6. A negative sequence current suppression method based on a network-based converter, characterized in that the negative sequence current suppression system based on a network-based converter according to any one of claims 1-5 comprises:

acquiring three-phase output current, and filtering the three-phase output current to obtain a negative sequence component instantaneous value; the grid-connected converter grid-structured control system outputs the three-phase output current; the negative sequence component instantaneous value comprises any one phase of negative sequence component instantaneous value in the three-phase output current;

amplifying the negative sequence component instantaneous value to obtain an amplified negative sequence component instantaneous value;

calculating a difference value between the first voltage reference value and the amplified negative sequence component instantaneous value to obtain a difference value; the difference value is used as a second voltage reference value;

acquiring three-phase system voltage of grid-connected points of the grid-connected converter, and filtering the three-phase system voltage to obtain three-phase negative sequence components; the three-phase negative sequence component comprises any one phase negative sequence component instantaneous value in the three-phase system voltage;

summing the first voltage reference value and the three-phase negative sequence component to obtain a sum value; the sum is a third voltage reference.

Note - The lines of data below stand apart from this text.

Definition max_version (r : KeyRing) (algo : string) : Z := default 0 (perAlgoMaxVersion r !! algo).

Definition retire_previous (ks : gmap string keyEntry) (prev : option string) (now : time)
    : gmap string keyEntry :=
  match prev with
  | Some prevID => if bool_decide (prevID = ""%string) then ks
                   else alter (λ e, with_meta e (retire (meta e) now)) prevID ks
  | None => ks
  end.

Definition createLocked (r : KeyRing) (now : time) (algo : string) (rnd : entropy)
    : result KeyringError (KeyRing * KeyMeta) :=
  let! entry := generateForAlgo algo rnd in
  let nextVersion := max_version r algo + 1 in
  let pubBytes := publicBytes (with_meta entry (set_algo (meta entry) algo)) in
  let id := makeKeyID algo nextVersion pubBytes in
  let m := {| KID := id; KAlgo := algo; Version := nextVersion; PublicKey := hex_encode pubBytes;
              CreatedAt := now; RetiredAt := None; Active := true |} in
  Ok ({| keys := <[id := with_meta entry m]> (retire_previous (keys r) (active r !! algo) now);
         active := <[algo := id]> (active r);
         perAlgoMaxVersion := <[algo := nextVersion]> (perAlgoMaxVersion r) |}, m).

Definition CreateKey (r : KeyRing) (now : time) (algo : string) (rnd : entropy)
    : result KeyringError (KeyRing * KeyMeta) := createLocked r now algo rnd.

Definition RotateKey (r : KeyRing) (now : time) (algo : string) (rnd : entropy)
    : result KeyringError (KeyRing * KeyMeta) := CreateKey r now algo rnd.

Definition ActiveKeyID (r : KeyRing) (algo : string) : option string :=
  match active r !! algo with Some id => if bool_decide (id = ""%string) then None else Some id | None => None end.

Definition GetMeta (r : KeyRing) (id : string) : result KeyringError KeyMeta :=
  match keys r !! id with Some e => Ok (meta e) | None => Err (ErrUnknownKey id) end.

Definition meta_less (a b : KeyMeta) : bool :=
  if bool_decide (KAlgo a = KAlgo b) then Version a <? Version b else string_ltb (KAlgo a) (KAlgo b).

Definition ListKeys (r : KeyRing) : list KeyMeta := sort_slice meta_less (meta <$> (map_to_list (keys r)).*2).

Definition SignWithKey (r : KeyRing) (id : string) (message : bytes) : result KeyringError bytes :=
  match keys r !! id with Some e => entry_sign e message | None => Err (ErrUnknownKey id) end.

Definition Sign (r : KeyRing) (algo : string) (message : bytes) : result KeyringError (bytes * string) :=
  match ActiveKeyID r algo with
  | None => Err (ErrNoActiveKey algo)
  | Some id => let! sig := SignWithKey r id message in Ok (sig, id)
  end.

Definition Verify (r : KeyRing) (id : string) (message signature : bytes) : result KeyringError bool :=
  match keys r !! id with Some e => entry_verify e message signature | None => Err (ErrUnknownKey id) end.

Definition MigrateSignature (r : KeyRing) (oldKeyID : string) (message oldSignature : bytes) (toAlgo : string)
    : result KeyringError (bytes * string) :=
  match Verify r oldKeyID message oldSignature with
  | Err e => Err (ErrMigrateVerify e)
  | Ok false => Err ErrDidNotVerify
  | Ok true => match Sign r toAlgo message with Ok out => Ok out | Err e => Err (ErrMigrateSign e) end
  end.

(** ** Snapshots *)

Definition MarshalPublic (r : KeyRing) : list KeyMeta := ListKeys r.

(** What both loaders do with a hydrated entry. *)
Definition install (r : KeyRing) (e : keyEntry) : KeyRing :=
  let m := meta e in
  {| keys := <[KID m := e]> (keys r);
     active := if Active m then <[KAlgo m := KID m]> (active r) else active r;
     perAlgoMaxVersion := if max_version r (KAlgo m) <? Version m
                          then <[KAlgo m := Version m]> (perAlgoMaxVersion r) else perAlgoMaxVersion r |}.

Definition hydrate_meta (m : KeyMeta) : result KeyringError keyEntry :=
  let! pubBytes := of_option (ErrBadPublicHex (KID m)) (hex_decode (PublicKey m)) in
  match hydratePublicOnly (empty_entry m) (KAlgo m) pubBytes with
  | Ok e => Ok e
  | Err err => Err (ErrHydrate (KID m) err)
  end.

Fixpoint load_public (r : KeyRing) (doc : list KeyMeta) : result KeyringError KeyRing :=
  match doc with
  | [] => Ok r
  | m :: doc' => let! e := hydrate_meta m in load_public (install r e) doc'
  end.

Definition LoadPublicKeyRing (doc : list KeyMeta) : result KeyringError KeyRing := load_public NewKeyRing doc.

Record keyMaterial := { KMMeta : KeyMeta; PrivateHex : string; PrivateHybridPQ : string }.

Record fullRingDoc := { DocVersion : Z; DocKeys : list keyMaterial }.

7. The network-based converter negative-sequence current suppression method of claim 6, further comprising:

judging the line voltage effective value of the three-phase negative sequence component and the magnitude of a preset threshold value;

outputting the second voltage reference value if the line voltage effective value of the three-phase negative sequence component is smaller than or equal to the preset threshold value;

and if the line voltage effective value of the three-phase negative sequence component is larger than the preset threshold value, outputting the third voltage reference value.

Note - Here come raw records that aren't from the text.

Record Proof := { Scheme : string; Signature : string; VerificationMethod : string; SignedAt : time }.

Record DecisionReceipt := {
  RID : string; IssuedAt : time; Issuer : string; Subject : string; RSpecID : string; EvidenceRoot : string;
  ModelID : string; RAggregate : string; RVetoedBy : string; RConfidence : float64; Facets : list FacetOutput;
  ProviderReceipts : list ProviderReceipt; HITL : option HITLResolution; RProof : option Proof;
}.

Definition with_issuer (r : DecisionReceipt) (issuer : string) : DecisionReceipt :=
  {| RID := RID r; IssuedAt := IssuedAt r; Issuer := issuer; Subject := Subject r; RSpecID := RSpecID r;
     EvidenceRoot := EvidenceRoot r; ModelID := ModelID r; RAggregate := RAggregate r; RVetoedBy := RVetoedBy r;
     RConfidence := RConfidence r; Facets := Facets r; ProviderReceipts := ProviderReceipts r; HITL := HITL r;
     RProof := RProof r |}.

Definition with_proof (r : DecisionReceipt) (p : option Proof) : DecisionReceipt :=
  {| RID := RID r; IssuedAt := IssuedAt r; Issuer := Issuer r; Subject := Subject r; RSpecID := RSpecID r;
     EvidenceRoot := EvidenceRoot r; ModelID := ModelID r; RAggregate := RAggregate r; RVetoedBy := RVetoedBy r;
     RConfidence := RConfidence r; Facets := Facets r; ProviderReceipts := ProviderReceipts r; HITL := HITL r;
     RProof := p |}.

Inductive ReceiptError :=
| ErrNoDecisionID | ErrUnknownAggregate | ErrNoKey (algo : string) | ErrSign (e : KeyringError) | ErrNoID
| ErrUnsigned | ErrBadSignatureEncoding | ErrVerify (e : KeyringError) | ErrReceiptNotFound | ErrCycle.

(** ** The canonical hash ([canonical.go]) *)

Definition writeLP32 (b : bytes) : bytes := be_uint32 (Z.of_nat (length b)) ++ b.
Definition writeStr (s : string) : bytes := writeLP32 (bytes_of s).
Definition writeF64 (v : float64) : bytes := be_uint64 (float_bits v).

Definition facet_kind_less (a b : FacetOutput) : bool := string_ltb (OKind a) (OKind b).
Definition provider_less (a b : ProviderReceipt) : bool := string_ltb (ReceiptHash a) (ReceiptHash b).

Definition facet_output_bytes (f : FacetOutput) : bytes :=
  writeStr (OKind f) ++ writeStr (OVerdict f) ++ writeF64 (OConfidence f) ++ writeStr (OReason f).

Definition provider_bytes (p : ProviderReceipt) : bytes :=
  writeStr (PRProvider p) ++ writeStr (PRTrustLevel p) ++ writeStr (ReceiptHash p).

Definition hitl_bytes (h : option HITLResolution) : bytes :=
  match h with
  | Some h => Byte.x01 :: writeStr (HTicketID h) ++ writeStr (HAction h) ++ writeStr (HReviewer h)
                ++ writeStr (format_nanos (HResolvedAt h)) ++ writeStr (HNote h)
  | None => [Byte.x00]
  end.

Definition canonical_bytes (r : DecisionReceipt) : bytes :=
  let sortedFacets := sort_slice facet_kind_less (Facets r) in
  let sortedProvs := sort_slice provider_less (ProviderReceipts r) in
  writeStr (RID r) ++ writeStr (format_nanos (IssuedAt r)) ++ writeStr (Issuer r) ++ writeStr (Subject r)
  ++ writeStr (RSpecID r) ++ writeStr (EvidenceRoot r) ++ writeStr (ModelID r) ++ writeStr (RAggregate r)
  ++ writeStr (RVetoedBy r) ++ writeF64 (RConfidence r)
  ++ be_uint32 (Z.of_nat (length sortedFacets)) ++ concat (facet_output_bytes <$> sortedFacets)
  ++ be_uint32 (Z.of_nat (length sortedProvs)) ++ concat (provider_bytes <$> sortedProvs)
  ++ hitl_bytes (HITL r).

Definition CanonicalHash (r : DecisionReceipt) : string := hex_encode (sha256 (canonical_bytes r)).

(** ** The store ([InMemoryStore]) *)

Record InMemoryStore := { byID : gmap string DecisionReceipt; byHash : gmap string DecisionReceipt }.

Definition NewInMemoryStore : InMemoryStore := {| byID := ∅; byHash := ∅ |}.

Definition Put (s : InMemoryStore) (r : DecisionReceipt) : result ReceiptError InMemoryStore :=
  if bool_decide (RID r = ""%string) then Err ErrNoID
  else let hash := CanonicalHash (with_proof r None) in
       Ok {| byID := <[RID r := r]> (byID s); byHash := <[hash := r]> (byHash s) |}.

Definition GetByID (s : InMemoryStore) (id : string) : result ReceiptError DecisionReceipt :=
  match byID s !! id with Some r => Ok r | None => Err ErrReceiptNotFound end.

Definition GetByHash (s : InMemoryStore) (h : string) : result ReceiptError DecisionReceipt :=
  match byHash s !! h with Some r => Ok r | None => Err ErrReceiptNotFound end.

Definition issued_later (a b : DecisionReceipt) : bool := IssuedAt b <? IssuedAt a.

(** [order] is the iteration order of [byID]. *)
Definition ListReceipts (order : list DecisionReceipt) (limit : Z) : list DecisionReceipt :=
  let out := sort_slice issued_later order in
  if (0 <? limit) && (limit <? Z.of_nat (length out)) then take (Z.to_nat limit) out else out.

(** The loop over the lineage pointers of one receipt. *)
Fixpoint walk_providers (s : InMemoryStore) (prs : list ProviderReceipt) (seen : gset string) (next : list string)
    : result ReceiptError (gset string * list string) :=
  match prs with
  | [] => Ok (seen, next)
  | pr :: prs' =>
      match GetByHash s (ReceiptHash pr) with
      | Err _ => walk_providers s prs' seen next
      | Ok anc =>
          if bool_decide (RID anc ∈ seen) then Err ErrCycle
          else walk_providers s prs' ({[RID anc]} ∪ seen) (next ++ [RID anc])
      end
  end.

(** The loop over one frontier. *)
Fixpoint walk_frontier (s : InMemoryStore) (id : string) (frontier : list string) (seen : gset string)
    (next : list string) (out : list DecisionReceipt)
    : result ReceiptError (gset string * list string * list DecisionReceipt) :=
  match frontier with
  | [] => Ok (seen, next, out)
  | fid :: frontier' =>
      match GetByID s fid with
      | Err _ => walk_frontier s id frontier' seen next out
      | Ok r =>
          let out := if bool_decide (fid = id) then out else out ++ [r] in
          let! (seen, next) := walk_providers s (ProviderReceipts r) seen next in
          walk_frontier s id frontier' seen next out
      end
  end.

(** [None] is exhausted fuel. *)
Fixpoint ancestors_loop (fuel : nat) (s : InMemoryStore) (id : string) (maxDepth depth : Z)
    (frontier : list string) (seen : gset string) (out : list DecisionReceipt)
    : option (result ReceiptError (list DecisionReceipt)) :=
  match frontier with
  | [] => Some (Ok out)
  | _ =>
      if (0 <? maxDepth) && (maxDepth <=? depth) then Some (Ok out)
      else match fuel with
           | O => None
           | S fuel =>
               match walk_frontier s id frontier seen [] out with
               | Err e => Some (Err e)
               | Ok (seen, next, out) => ancestors_loop fuel s id maxDepth (depth + 1) next seen out
               end
           end
  end.

(** Every iteration but the first adds an identifier of a stored receipt to [seen]. *)
Definition Ancestors (s : InMemoryStore) (id : string) (maxDepth : Z)
    : option (result ReceiptError (list DecisionReceipt)) :=
  ancestors_loop (size (byHash s) + 2) s id maxDepth 0 [id] {[id]} [].

(** ** Emission and verification ([Service]) *)

Definition Action_String (a : Action) : string :=
  match a with ActionPass => "pass" | ActionEscalate => "escalate" | ActionVeto => "veto" end.

(** A [hitl.Response] as the service reads it; its action is a Go string. *)
Record HITLInput := { IAction : string; IReason : string; ITicketID : string }.

Definition of_response (h : Response) : HITLInput :=
  {| IAction := Action_String (RAction h); IReason := RReason h; ITicketID := Hitl.TicketID h |}.

Record EmitInput := {
  Commit : DecisionCommit; InEvidenceRoot : string; InModelID : string; InProviders : list ProviderReceipt;
  InHITL : option HITLInput; Reviewer : string;
}.

Definition facetsFromCommit (fs : list FacetVerdict) : list FacetOutput :=
  sort_slice facet_kind_less
    ((λ f, {| OKind := Kind f; OVerdict := FromDecision (FVerdict f); OConfidence := Confidence f;
              OReason := Reason f |}) <$> fs).

Definition meanNonCriticalConfidence (fs : list FacetVerdict) : float64 :=
  let kept := List.filter (λ f, negb (bool_decide (Kind f = FacetSafety) || bool_decide (Kind f = FacetEquivocation))) fs in
  if (length kept =? 0)%nat then f_zero
  else f_div (foldl (λ sum f, f_add sum (Confidence f)) f_zero kept) (f_of_Z (Z.of_nat (length kept))).

Definition normaliseProviders (ps : list ProviderReceipt) : list ProviderReceipt := sort_slice provider_less ps.

(** [byte & mask | bits] *)
Definition stamp (b : Byte.byte) (mask bits : Z) : Byte.byte := byte_of_Z (Z.lor (Z.land (byte_to_Z b) mask) bits).

(** [b] are the sixteen random bytes. *)
Definition defaultNewID (b : bytes) : string :=
  let at_ i := nth i b Byte.x00 in
  let b := take 6 b ++ [stamp (at_ 6%nat) 15 64; at_ 7%nat; stamp (at_ 8%nat) 63 128] ++ drop 9 b in
  let part lo n := hex_encode (take n (drop lo b)) in
  (part 0%nat 4%nat +:+ "-" +:+ part 4%nat 2%nat +:+ "-" +:+ part 6%nat 2%nat +:+ "-" +:+ part 8%nat 2%nat
   +:+ "-" +:+ part 10%nat 6%nat)%string.

(** The byte after the last [c]: what [lastIndex] is used for. *)
Fixpoint after_last (c : Ascii.ascii) (s : string) : option string :=
  match s with
  | EmptyString => None
  | String d s' =>
      match after_last c s' with
      | Some t => Some t
      | None => if bool_decide (d = c) then Some s' else None
      end
  end.

Definition key_id_of (method : string) : string :=
  match after_last (chr 35) method with Some t => t | None => method end.

Section service.
Context {K : Type} `{!Keystore K}.

Record Service := { SKeystore : K; SigningAlgo : string; IssuerDID : string }.

Definition NewService (ks : K) : Service := {| SKeystore := ks; SigningAlgo := AlgoHybrid; IssuerDID := "" |}.

(** The receipt before it is issued and signed. *)
Definition draft (id : string) (now : time) (input : EmitInput) : DecisionReceipt :=
  let c := Commit input in
  {| RID := id; IssuedAt := now; Issuer := ""; Subject := DecisionID c; RSpecID := SpecID (CDecision c);
     EvidenceRoot := InEvidenceRoot input; ModelID := InModelID input; RAggregate := FromDecision (CAggregate c);
     RVetoedBy := VetoedBy c; RConfidence := meanNonCriticalConfidence (FacetVerdicts c);
     Facets := facetsFromCommit (FacetVerdicts c); ProviderReceipts := normaliseProviders (InProviders input);
     HITL := (λ h, {| HTicketID := ITicketID h; HAction := IAction h;
                      HReviewer := Reviewer input; HResolvedAt := now; HNote := IReason h |}) <$> InHITL input;
     RProof := None |}.

(** The new store, and the receipt, with [true] when the sink failed. *)
Definition Emit (svc : Service) (s : InMemoryStore) (now : time) (id : string) (sink_ok : bool) (input : EmitInput)
    : InMemoryStore * result ReceiptError (DecisionReceipt * bool) :=
  if bool_decide (DecisionID (Commit input) = ""%string) then (s, Err ErrNoDecisionID)
  else if bool_decide (CAggregate (Commit input) = VerdictUnknown) then (s, Err ErrUnknownAggregate)
  else
    match ks_ActiveKeyID (SKeystore svc) (SigningAlgo svc) with
    | None => (s, Err (ErrNoKey (SigningAlgo svc)))
    | Some activeID =>
        let issuer := if bool_decide (IssuerDID svc = ""%string) then ("did:cp:" +:+ activeID)%string
                      else IssuerDID svc in
        let r := with_issuer (draft id now input) issuer in
        let digest := CanonicalHash r in
        match ks_Sign (SKeystore svc) (SigningAlgo svc) (bytes_of digest) with
        | Err e => (s, Err (ErrSign e))
        | Ok (sig, keyID) =>
            let r := with_proof r (Some {| Scheme := SigningAlgo svc; Signature := base64_encode sig;
                                           VerificationMethod := (Issuer r +:+ "#" +:+ keyID)%string;
                                           SignedAt := IssuedAt r |}) in
            match Put s r with
            | Err e => (s, Err e)
            | Ok s' => (s', Ok (r, negb sink_ok))
            end
        end
    end.

Definition VerifyReceipt (svc : Service) (r : DecisionReceipt) : result ReceiptError bool :=
  match RProof r with
  | None => Err ErrUnsigned
  | Some p =>
      match base64_decode (Signature p) with
      | None => Err ErrBadSignatureEncoding
      | Some sig =>
          let digest := CanonicalHash (with_proof r None) in
          match ks_Verify (SKeystore svc) (key_id_of (VerificationMethod p)) (bytes_of digest) sig with
          | Ok b => Ok b
          | Err e => Err (ErrVerify e)
          end
      end
  end.
End service.

(** ** The agent-receipt shape ([agent_receipt.go]) *)

Record ARFacet := { AKind : string; AVerdict : string; AConfidence : float64; AReason : string }.
Record ARSection := { ARoot : string; AModelID : string; ADigest : string }.
Record ARLineage := { ALProvider : string; ALTrustLevel : string; ALReceipt : string }.
Record ARReview := {
  ARTicketID : string; ARAction : string; ARReviewer : string; ARNote : string; ARResolvedAt : time;
}.
Record ARSignatureEnvelope := { Alg : string; Value : string; AVerificationMethod : string }.

(** The values of the [map[string]any]. *)
Inductive any := AnyString (s : string) | AnyFloat (x : float64).

Record AgentReceipt := {
  AVersion : string; AID : string; AIssuer : string; AIssuedAt : time; ASubject : string; AVerdictStr : string;
  AFacets : list ARFacet; AEvidence : ARSection; ALineage : list ARLineage; AReview : option ARReview;
  ATags : list string; ACPExtra : gmap string any; ASignature : ARSignatureEnvelope;
}.

Definition ToAgentReceipt (r : DecisionReceipt) : result ReceiptError AgentReceipt :=
  match RProof r with
  | None => Err ErrUnsigned
  | Some p =>
      let digest := CanonicalHash (with_proof r None) in
      Ok {| AVersion := "0.3"; AID := RID r; AIssuer := Issuer r; AIssuedAt := IssuedAt r; ASubject := Subject r;
            AVerdictStr := RAggregate r;
            AFacets := (λ f, {| AKind := OKind f; AVerdict := OVerdict f; AConfidence := OConfidence f;
                                AReason := OReason f |}) <$> Facets r;
            AEvidence := {| ARoot := EvidenceRoot r; AModelID := ModelID r; ADigest := digest |};
            ALineage := (λ p, {| ALProvider := PRProvider p; ALTrustLevel := PRTrustLevel p;
                                 ALReceipt := ReceiptHash p |}) <$> ProviderReceipts r;
            AReview := (λ h, {| ARTicketID := HTicketID h; ARAction := HAction h; ARReviewer := HReviewer h;
                                ARNote := HNote h; ARResolvedAt := HResolvedAt h |}) <$> HITL r;
            ATags := ["casper-prover"; "decision-receipt"; "spec-" +:+ RSpecID r]%string ++
                     (if bool_decide (RVetoedBy r = ""%string) then [] else [("vetoed-by-" +:+ RVetoedBy r)%string]);
            ACPExtra := list_to_map [("aggregate"%string, AnyString (RAggregate r));
                                     ("confidence"%string, AnyFloat (RConfidence r));
                                     ("spec_id"%string, AnyString (RSpecID r));
                                     ("vetoed_by"%string, AnyString (RVetoedBy r));
                                     ("engine_algo"%string, AnyString (Scheme p))];
            ASignature := {| Alg := Scheme p; Value := Signature p; AVerificationMethod := VerificationMethod p |} |}
  end.

(** ** What the canonical hash commits to *)

Definition str_short (s : string) : Prop := Z.of_nat (length (bytes_of s)) < 2 ^ 32.

Lemma writeStr_app_inj s t x y :
  str_short s → str_short t → writeStr s ++ x = writeStr t ++ y → s = t ∧ x = y.
Proof.
  unfold str_short, writeStr, writeLP32. intros Hs Ht H. rewrite <- !app_assoc in H.
  apply app_inj_1 in H as [Hl H]; [|done]. apply be_uint32_inj in Hl; [|lia..].
  apply app_inj_1 in H as [Hb ->]; [by apply bytes_of_inj in Hb as ->|lia].
Qed.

8. The method for negative sequence current suppression based on network construction type converter according to claim 6, wherein the filtering the three-phase output current to obtain the negative sequence component instantaneous value specifically comprises:

performing Park conversion on the three-phase output current to obtain a converted three-phase output current;

filtering the converted three-phase output current to obtain a filtered three-phase output current;

and performing Park inverse transformation on the three-phase output current after filtering to obtain the negative sequence component instantaneous value.

9. The method for negative sequence current suppression based on network construction type converter according to claim 6, wherein the filtering the three-phase system voltage to obtain the three-phase negative sequence component specifically comprises:

performing Park conversion on the three-phase system voltage to obtain a converted three-phase system voltage;

filtering the transformed three-phase system voltage to obtain a filtered three-phase system voltage;

and performing Park inverse transformation on the filtered three-phase system voltage to obtain the three-phase negative sequence component.

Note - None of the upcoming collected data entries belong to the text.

(* ===== verification/ZkRegistry.v ===== *)
(** * The circuit registry and its key files
      ([engine/internal/zkverifier/gnarkzk]: [registry.go], [persist.go])

    Registration, compilation, proving and verifying, and the persistence of a
    circuit's constraint system and keys in four files. The file system is a map
    from paths to contents; a process may stop anywhere while it writes. Every
    method is one atomic step, although [Compile] releases the lock while it works.

    gnark's Groth16 backend and the JSON text of the manifest are the class
    [Groth16]; [Groth16Laws] states completeness and that serialisation is read
    back. Drawn randomness and the clock are arguments. *)

From S2P Require Import Prelude GoLib JsonFacts Sha256 BigInt FileStore Circuits.

Local Open Scope Z_scope.

Record KeyManifest := {
  MCircuitID : string; MVersion : string; MBackend : string; MCurve : string; MCreatedAt : time; MConstraints : Z;
  CCSDigest : string; PKDigest : string; VKDigest : string; Warning : string;
}.

Class Groth16 (CCS PK VK Prf : Type) := {
  compile_circuit : Circuit → option CCS;
  nb_constraints : CCS → Z;
  setup : CCS → bytes → option (PK * VK);
  gprove : CCS → PK → list Z → list Z → bytes → option Prf;
  gverify : Prf → VK → list Z → bool;
  ccs_bytes : CCS → bytes;  read_ccs : bytes → option CCS;
  pk_bytes : PK → bytes;    read_pk : bytes → option PK;
  vk_bytes : VK → bytes;    read_vk : bytes → option VK;
  manifest_json : KeyManifest → bytes;  parse_manifest : bytes → option KeyManifest;
}.

Class Groth16Laws (CCS PK VK Prf : Type) `{!Gnark, !Groth16 CCS PK VK Prf} := {
  groth16_complete c ccs rnd pk vk public private rnd' :
    compile_circuit c = Some ccs → setup ccs rnd = Some (pk, vk) → satisfied c public private →
    ∃ p : Prf, gprove ccs pk public private rnd' = Some p ∧ gverify p vk public = true;
  groth16_refuses c ccs rnd pk vk public private rnd' :
    compile_circuit c = Some ccs → setup ccs rnd = Some (pk, vk) → ¬ satisfied c public private →
    gprove ccs pk public private rnd' = None;
  ccs_roundtrip x : read_ccs (ccs_bytes x) = Some x;
  pk_roundtrip x : read_pk (pk_bytes x) = Some x;
  vk_roundtrip x : read_vk (vk_bytes x) = Some x;
  manifest_roundtrip m : parse_manifest (manifest_json m) = Some m;
}.

Record PublicInput := { PIName : string; PIDescription : string; PIEncoding : string }.

Record Descriptor := {
  DID : string; DVersion : string; DDescription : string; DCurve : string; DBackend : string;
  DPublicInputs : list PublicInput; DConstraints : Z; DKeyDigest : string;
}.

Definition decimal_input (name description : string) : PublicInput :=
  {| PIName := name; PIDescription := description; PIEncoding := "big_int_decimal" |}.

Definition base_descriptor (id description : string) (public : list PublicInput) : Descriptor :=
  {| DID := id; DVersion := "1.0.0"; DDescription := description; DCurve := "BN254"; DBackend := "groth16";
     DPublicInputs := public; DConstraints := 0; DKeyDigest := "" |}.

Definition perceptron_inputs : list PublicInput :=
  decimal_input "weights_commit" "MiMC(weights || bias) — model identity" ::
  ((λ i, let n := itoa (Z.of_nat i) in
         decimal_input ("weight_" +:+ n) ("Signed 16-bit weight for dimension " +:+ n +:+ " (negative values as p-|x|)")) <$>
   seq 0 PerceptronInputDim) ++
  [decimal_input "output" "Classifier output — 0 (negative class) or 1 (positive class)"].

Definition descriptor_of (c : Circuit) : Descriptor :=
  match c with
  | MiMCPreimageCircuit =>
      base_descriptor MiMCPreimageID "Knowledge of preimage x such that MiMC(x) == public hash"
        [decimal_input "hash" "MiMC commitment to preimage"]
  | ModelInferenceCircuit =>
      base_descriptor ModelInferenceID "Knowledge of input x s.t. MiMC(model_commit, x) == output_hash (both public)"
        [decimal_input "model_commit" "MiMC commitment to model weights";
         decimal_input "output_hash" "MiMC(model_commit, input)"]
  | PerceptronCircuit =>
      base_descriptor PerceptronCircuitID
        ("Groth16 proof that <w,x>+b ⋛ 0 for a " +:+ itoa (Z.of_nat PerceptronInputDim) +:+ "-dim single-perceptron classifier")
        perceptron_inputs
  end.

Inductive ZkError :=
| EMissingID | EDuplicate (id : string) | ENotRegistered (id : string) | ENotCompiled (id : string) | ECompile (id : string)
| ESetup (id : string) | EAssign (e : InputError) | EWitness | EProve | EMkdir (dir : string) | ESave (path : string).

(** ** Files *)

Definition manifestFile : string := "manifest.json".
Definition ccsFile : string := "circuit.ccs".
Definition pkFile : string := "proving.key".
Definition vkFile : string := "verifying.key".

(** [filepath.Join] on cleaned parts. *)
Definition key_path (base id file : string) : string := (base +:+ "/" +:+ id +:+ "/" +:+ file)%string.

Definition hexSHA (data : bytes) : string := hex_encode (sha256 data).

(** How writing one file ends: the temporary file is not opened, the write stops
    after [n] bytes (and the file is removed or not), or the rename fails. *)
Inductive save_io := SaveOk | SaveNoOpen | SaveNoWrite (n : nat) (removed : bool) | SaveNoRename.

Definition replaced (fs : files) (path : string) (out : bytes) : files := <[path := out]> (delete (tmp_of path) fs).

Definition save_file (fs : files) (path : string) (out : bytes) (o : save_io) : files * result ZkError string :=
  match o with
  | SaveNoOpen => (fs, Err (ESave path))
  | SaveNoWrite n removed =>
      (if removed then delete (tmp_of path) fs else <[tmp_of path := take n out]> fs, Err (ESave path))
  | SaveNoRename => (<[tmp_of path := out]> fs, Err (ESave path))
  | SaveOk => (replaced fs path out, Ok (hexSHA out))
  end.

Section registry.
Context {CCS PK VK Prf : Type} `{!Gnark, !Groth16 CCS PK VK Prf}.

Record compiled := { circuit : Circuit; descriptor : Descriptor; artifacts : option (CCS * PK * VK) }.

Record Registry := { circuits : gmap string compiled; defaultID : string }.

Definition NewRegistry : Registry := {| circuits := ∅; defaultID := "" |}.

Definition Register (r : Registry) (c : Circuit) : result ZkError Registry :=
  let d := descriptor_of c in
  if bool_decide (DID d = "")%string then Err EMissingID
  else match circuits r !! DID d with
       | Some _ => Err (EDuplicate (DID d))
       | None =>
           Ok {| circuits := <[DID d := {| circuit := c; descriptor := d; artifacts := None |}]> (circuits r);
                 defaultID := if bool_decide (defaultID r = "")%string then DID d else defaultID r |}
       end.

Definition SetDefault (r : Registry) (id : string) : result ZkError Registry :=
  match circuits r !! id with
  | None => Err (ENotRegistered id)
  | Some _ => Ok {| circuits := circuits r; defaultID := id |}
  end.

Definition DefaultID (r : Registry) : string := defaultID r.

Definition digestVK (vk : VK) : string := hexSHA (vk_bytes vk).

(** The artifacts and the two descriptor fields that come with them. *)
Definition with_keys (c : compiled) (ccs : CCS) (pk : PK) (vk : VK) (digest : string) : compiled :=
  let d := descriptor c in
  {| circuit := circuit c;
     descriptor := {| DID := DID d; DVersion := DVersion d; DDescription := DDescription d; DCurve := DCurve d;
                      DBackend := DBackend d; DPublicInputs := DPublicInputs d;
                      DConstraints := nb_constraints ccs; DKeyDigest := digest |};
     artifacts := Some (ccs, pk, vk) |}.

Definition put (r : Registry) (id : string) (c : compiled) : Registry :=
  {| circuits := <[id := c]> (circuits r); defaultID := defaultID r |}.

Definition generate (id : string) (c : Circuit) (rnd : bytes) : result ZkError (CCS * PK * VK) :=
  match compile_circuit c with
  | None => Err (ECompile id)
  | Some ccs => match setup ccs rnd with None => Err (ESetup id) | Some (pk, vk) => Ok (ccs, pk, vk) end
  end.

Definition Compile (r : Registry) (id : string) (rnd : bytes) : result ZkError Registry :=
  match circuits r !! id with
  | None => Err (ENotRegistered id)
  | Some c =>
      match artifacts c with
      | Some _ => Ok r
      | None => let! (ccs, pk, vk) := generate id (circuit c) rnd in Ok (put r id (with_keys c ccs pk vk (digestVK vk)))
      end
  end.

10. The negative sequence current suppressing method based on a network configuration type converter according to claim 7, wherein the line voltage effective value calculation formula of the three-phase negative sequence component is:

wherein u is _neg Line voltage effective value representing three-phase negative sequence component, u _{a_neg} Representing the instantaneous value of the negative sequence component of phase a, u _{b_neg} Representing the instantaneous value of the negative sequence component of phase b, u _{c_neg} Representing the instantaneous value of the negative sequence component of phase c.